When you think about this, it begs the question, "Why aren't there more influencers in the church who are single?" I recently read an article in The New York Times in which a single pastor named Mark Almlie was interviewed about how hard it is for him to find a job. He had applied to 500 jobs to no avail. "I'll get an e-mail saying 'wonderful résumé. Once I say I'm single, never married, I never hear back."

In all of my fifteen or so years of working in the church, I have heard of two senior pastors that were single. This can easily send us a message that says, "your voice is not as important if you don't have a family. You don't have enough wisdom to speak to the rest of us if you aren't married."

Ironically, Jesus was single. Paul, one of the greatest founders of our faith, was also single. For centuries, the leaders of the Catholic Church were single because people saw them as having more time to devote themselves to God.

For some reason, that has shifted for Protestants. It seems an unsaid rule that leaders need to be married, that singles don't have as much wisdom about life because of their relationship status.

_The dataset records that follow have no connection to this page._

Lemma instantiate_elem classes ems em :
  EtkFiles.instantiate classes = Some ems ->
  em ∈ ems ->
  exists cls, cls ∈ classes /\ EtkFiles.cls_new cls = Some em.
Proof.
  revert ems. induction classes as [| cls rest IH]; intros ems Hinst Hem.
  - cbn in Hinst. simplify_eq. by apply elem_of_nil in Hem.
  - cbn in Hinst.
    destruct (EtkFiles.cls_new cls) as [em0 |] eqn:Hnew; [| done].
    destruct (EtkFiles.instantiate rest) as [ems0 |]; [| done].
    simplify_eq. apply elem_of_cons in Hem as [-> | Hem].
    + exists cls. split; [by left | done].
    + destruct (IH _ eq_refl Hem) as (cls' & Hin & Hnew').
      exists cls'. split; [by right | done].
Qed.

Lemma instantiate_fails classes cls :
  cls ∈ classes -> EtkFiles.cls_new cls = None ->
  EtkFiles.instantiate classes = None.
Proof.
  induction classes as [| cls' rest IH]; intros Hin Hnew.
  - by apply elem_of_nil in Hin.
  - cbn. apply elem_of_cons in Hin as [<- | Hin]; [by rewrite Hnew |].
    rewrite (IH Hin Hnew). by destruct (EtkFiles.cls_new cls').
Qed.

Lemma import_ems_elem modules_path files ems em :
  import_ems modules_path files = Some ems ->
  em ∈ ems ->
  exists file_name this_module cls,
    file_name ∈ files
    /\ EtkFiles.is_em_file file_name = true
    /\ import_module (EtkFiles.module_name modules_path file_name)
       = Some this_module
    /\ cls ∈ EtkFiles.classes_in_module this_module
    /\ EtkFiles.cls_new cls = Some em.
Proof.
  revert ems. induction files as [| f rest IH]; intros ems Himp Hem.
  - cbn in Himp. simplify_eq. by apply elem_of_nil in Hem.
  - cbn in Himp. destruct (EtkFiles.is_em_file f) eqn:Hf.
    + destruct (import_module _) as [m |] eqn:Hm; [| done].
      destruct (EtkFiles.instantiate _) as [ems0 |] eqn:Hinst; [| done].
      destruct (import_ems modules_path rest) as [more |]; [| done].
      simplify_eq. apply elem_of_app in Hem as [Hem | Hem].
      * destruct (instantiate_elem _ _ _ Hinst Hem) as (cls & Hcls & Hnew).
        exists f, m, cls. repeat split; try done. by left.
      * destruct (IH _ eq_refl Hem) as (f' & m' & cls & Hf' & ?).
        exists f', m', cls. split; [by right | done].
    + destruct (IH _ Himp Hem) as (f' & m' & cls & Hf' & ?).
      exists f', m', cls. split; [by right | done].
Qed.

Lemma import_ems_fails modules_path files file_name :
  file_name ∈ files ->
  EtkFiles.is_em_file file_name = true ->
  import_module (EtkFiles.module_name modules_path file_name) = None
  \/ (exists this_module cls,
        import_module (EtkFiles.module_name modules_path file_name)
        = Some this_module
        /\ cls ∈ EtkFiles.classes_in_module this_module
        /\ EtkFiles.cls_new cls = None) ->
  import_ems modules_path files = None.
Proof.
  induction files as [| f rest IH]; intros Hin Hf Hbad.
  - by apply elem_of_nil in Hin.
  - cbn. apply elem_of_cons in Hin as [<- | Hin].
    + rewrite Hf. destruct Hbad as [-> | (m & cls & -> & Hcls & Hnew)];
        [done |].
      by rewrite (instantiate_fails _ _ Hcls Hnew).
    + rewrite (IH Hin Hf Hbad). repeat case_match; done.
Qed.

Lemma import_ems_nothing modules_path files :
  (forall file_name,
      file_name ∈ files -> EtkFiles.is_em_file file_name = true ->
      exists this_module,
        import_module (EtkFiles.module_name modules_path file_name)
        = Some this_module
        /\ EtkFiles.classes_in_module this_module = []) ->
  import_ems modules_path files = Some [].
Proof.
  induction files as [| f rest IH]; intros Hall; [done |].
  cbn. rewrite IH by (intros f' Hf'; apply Hall; by right).
  destruct (EtkFiles.is_em_file f) eqn:Hf; [| done].
  destruct (Hall f) as (m & -> & ->); [by left | done | done].
Qed.

(** X17: every module instance [load_ems] returns was made by calling a
    class that is an [ETKModule] subclass, that sits in the [__dict__] of
    the module imported for a file [em_*.py] of the directory, and that was
    defined in that module ([__module__] is the module's name): a class the
    file merely imports is never instantiated. *)
Theorem load_ems_instances_from_em_files modules_path ems em :
  load_ems modules_path = Ok ems ->
  em ∈ ems ->
  exists files file_name this_module key cls,
    listdir (PyStr.strip "/" (PyStr.strip "." modules_path)) = Some files
    /\ file_name ∈ files
    /\ EtkFiles.is_em_file file_name = true
    /\ import_module
         (EtkFiles.module_name
            (PyStr.strip "/" (PyStr.strip "." modules_path)) file_name)
       = Some this_module
    /\ (key, EtkFiles.PyType cls) ∈ EtkFiles.mod_dict this_module
    /\ EtkFiles.cls_is_etk_module cls = true
    /\ EtkFiles.cls_module cls = EtkFiles.mod_name this_module
    /\ EtkFiles.cls_new cls = Some em.
Proof.
  unfold EtkFiles.load_ems, Etk.load_ems, EtkFiles.discover,
    Etk.topological_sort.
  destruct (listdir _) as [files |] eqn:Hfiles; [| done].
  destruct (import_ems _ files) as [[| m l] |] eqn:Himp; try done.
  intros [= <-] Hem.
  destruct (import_ems_elem _ _ _ _ Himp Hem)
    as (f & this_module & cls & Hf & Hem_file & Hmod & Hcls & Hnew).
  destruct (classes_in_module_elem _ _ Hcls) as (key & Hkey & Hsub & Hdef).
  by exists files, f, this_module, key, cls.
Qed.

(** X18: the files of the directory that are not named [em_*.py] play no
    part: the loop gives the same result on the listing and on the listing
    with those files left out (they are not imported, so a file that
    cannot be imported does no harm unless it is named [em_*.py]). *)
Theorem import_ems_skips_other_files modules_path files :
  import_ems modules_path files
  = import_ems modules_path
      (filter (fun f => EtkFiles.is_em_file f = true) files).
Proof.
  induction files as [| f rest IH]; [done |].
  rewrite filter_cons. cbn [EtkFiles.import_ems].
  destruct (EtkFiles.is_em_file f) eqn:Hf.
  - rewrite decide_True by done. cbn [EtkFiles.import_ems].
    by rewrite Hf, IH.
  - by rewrite decide_False by done.
Qed.

(** X19: the instances of an earlier file of the listing come before
    those of a later one: the loop on one listing followed by another is
    the loop on each, results joined in that order, and fails when either
    fails. *)
Theorem import_ems_app modules_path files1 files2 :
  import_ems modules_path (files1 ++ files2)%list
  = match import_ems modules_path files1, import_ems modules_path files2 with
    | Some ems1, Some ems2 => Some (ems1 ++ ems2)%list
    | _, _ => None
    end.
Proof.
  induction files1 as [| f rest IH].
  - cbn. by destruct (import_ems modules_path files2).
  - cbn [app EtkFiles.import_ems]. rewrite IH.
    destruct (EtkFiles.is_em_file f); [| done].
    destruct (import_module _) as [m |]; [| done].
    destruct (EtkFiles.instantiate _) as [ems0 |]; [| done].
    destruct (import_ems modules_path rest) as [ems1 |]; [| done].
    destruct (import_ems modules_path files2) as [ems2 |]; [| done].
    by rewrite app_assoc.
Qed.

(** X20: when the directory cannot be listed, or a file [em_*.py] of it
    cannot be imported, or the constructor of one of the classes found
    raises, [load_ems] raises [NotGetETKModuleError] with the message
    about a wrong file path. *)
Theorem load_ems_wrong_file_path modules_path :
  listdir (PyStr.strip "/" (PyStr.strip "." modules_path)) = None
  \/ (exists files file_name,
        listdir (PyStr.strip "/" (PyStr.strip "." modules_path)) = Some files
        /\ file_name ∈ files
        /\ EtkFiles.is_em_file file_name = true
        /\ (import_module
              (EtkFiles.module_name
                 (PyStr.strip "/" (PyStr.strip "." modules_path)) file_name)
            = None
            \/ exists this_module cls,
                import_module
                  (EtkFiles.module_name
                     (PyStr.strip "/" (PyStr.strip "." modules_path))
                     file_name)
                = Some this_module
                /\ cls ∈ EtkFiles.classes_in_module this_module
                /\ EtkFiles.cls_new cls = None)) ->
  load_ems modules_path
  = Raise (NotGetETKModuleError "Wrong file path for ETK modules").
Proof.
  unfold EtkFiles.load_ems, Etk.load_ems, EtkFiles.discover.
  intros [-> | (files & f & -> & Hf & Hem_file & Hbad)]; [done |].
  by rewrite (import_ems_fails _ _ _ Hf Hem_file Hbad).
Qed.

(** X21: when the directory can be listed and every file [em_*.py] of it
    (there may be none) imports but defines no [ETKModule] subclass,
    [load_ems] raises [NotGetETKModuleError] with the message that no
    module was found. *)
Theorem load_ems_no_module modules_path files :
  listdir (PyStr.strip "/" (PyStr.strip "." modules_path)) = Some files ->
  (forall file_name,
      file_name ∈ files -> EtkFiles.is_em_file file_name = true ->
      exists this_module,
        import_module
          (EtkFiles.module_name
             (PyStr.strip "/" (PyStr.strip "." modules_path)) file_name)
        = Some this_module
        /\ EtkFiles.classes_in_module this_module = []) ->
  load_ems modules_path
  = Raise (NotGetETKModuleError
             "No ETK module in dir, module file should start with em_, end with .py").
Proof.
  intros Hfiles Hnone.
  unfold EtkFiles.load_ems, Etk.load_ems, EtkFiles.discover.
  by rewrite Hfiles, (import_ems_nothing _ _ Hnone).
Qed.

End DiscoveryFacts.

(** * Properties of the names [load_ems] builds *)

Section PathFacts.

Implicit Types (s t p : string) (ch c : ascii).

Lemma list_ascii_of_string_app s t :
  list_ascii_of_string (String.append s t)
  = (list_ascii_of_string s ++ list_ascii_of_string t)%list.
Proof.
  induction s as [| c s IH]; [done |]. rewrite append_cons. cbn. by rewrite IH.
Qed.

Lemma string_of_list_ascii_app (l1 l2 : list ascii) :
  string_of_list_ascii (l1 ++ l2)
  = String.append (string_of_list_ascii l1) (string_of_list_ascii l2).
Proof.
  induction l1 as [| c l1 IH]; [done |]. cbn. by rewrite IH, append_cons.
Qed.

Lemma reverse_reverse s : PyStr.reverse (PyStr.reverse s) = s.
Proof.
  unfold PyStr.reverse.
  by rewrite list_ascii_of_string_of_list_ascii, rev_involutive,
    string_of_list_ascii_of_string.
Qed.

Lemma reverse_app s t :
  PyStr.reverse (String.append s t)
  = String.append (PyStr.reverse t) (PyStr.reverse s).
Proof.
  unfold PyStr.reverse.
  by rewrite list_ascii_of_string_app, rev_app_distr, string_of_list_ascii_app.
Qed.

Lemma lstrip_no_head ch s :
  PyText.starts_with_char ch (PyStr.lstrip ch s) = false.
Proof.
  induction s as [| c s IH]; [done |]. cbn.
  destruct (Ascii.eqb c ch) eqn:Hc; [done |]. cbn. by rewrite Hc.
Qed.

Lemma lstrip_suffix ch s :
  exists pad, s = String.append pad (PyStr.lstrip ch s).
Proof.
  induction s as [| c s [pad IH]]; [by exists EmptyString |]. cbn.
  destruct (Ascii.eqb c ch).
  - exists (String c pad). by rewrite append_cons, <- IH.
  - by exists EmptyString.
Qed.

Lemma rstrip_no_tail ch s :
  PyText.ends_with_char ch (PyStr.rstrip ch s) = false.
Proof.
  unfold PyText.ends_with_char, PyStr.rstrip.
  rewrite reverse_reverse. apply lstrip_no_head.
Qed.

A single person's experiences are different, but they still have a lot of wisdom to give. To correct this way of thinking, simply look for singles in your life and remind yourself that they have a lot to bring to the table. Allow them to lead and teach and speak into your life.

Invite them in.

In many of my single years, I would maybe have 1-3 meals a week in which I was sitting across from another human being talking. That's about 18 meals a week without anyone to talk to as I ate. I dredged through these meals because it was so hard for me, and it didn't feel natural.

God himself said in Genesis that it is not good for people to be alone. Perhaps in your busyness with family life, you have never noticed the singles in your lives that eat so few meals with other people. Maybe you don't notice that they have no one to sit with at church.

If you made it a point to find us at church and let us know that we have a place to sit, that would mean the world to us. If you had us over to your house for reasons other than to babysit your kids, we would be so grateful. And actually, some single people like me love to cook and would love to have you over some time as well.

Inviting us in, allowing beautiful conversations to happen, taking the initiative to welcome us into family gatherings, all of these things would bring so much light and joy into the life of a single person.

Let's remember that even though our life paths have been very different, we are all a part of the same human family.

The heart of a church is not a building or programs, but the family that forms inside of those four walls. For those of us that don't have a traditional family, this may be the only family we have on this earth.

Let's welcome singles into that beautiful, vibrant, diverse family we call our church.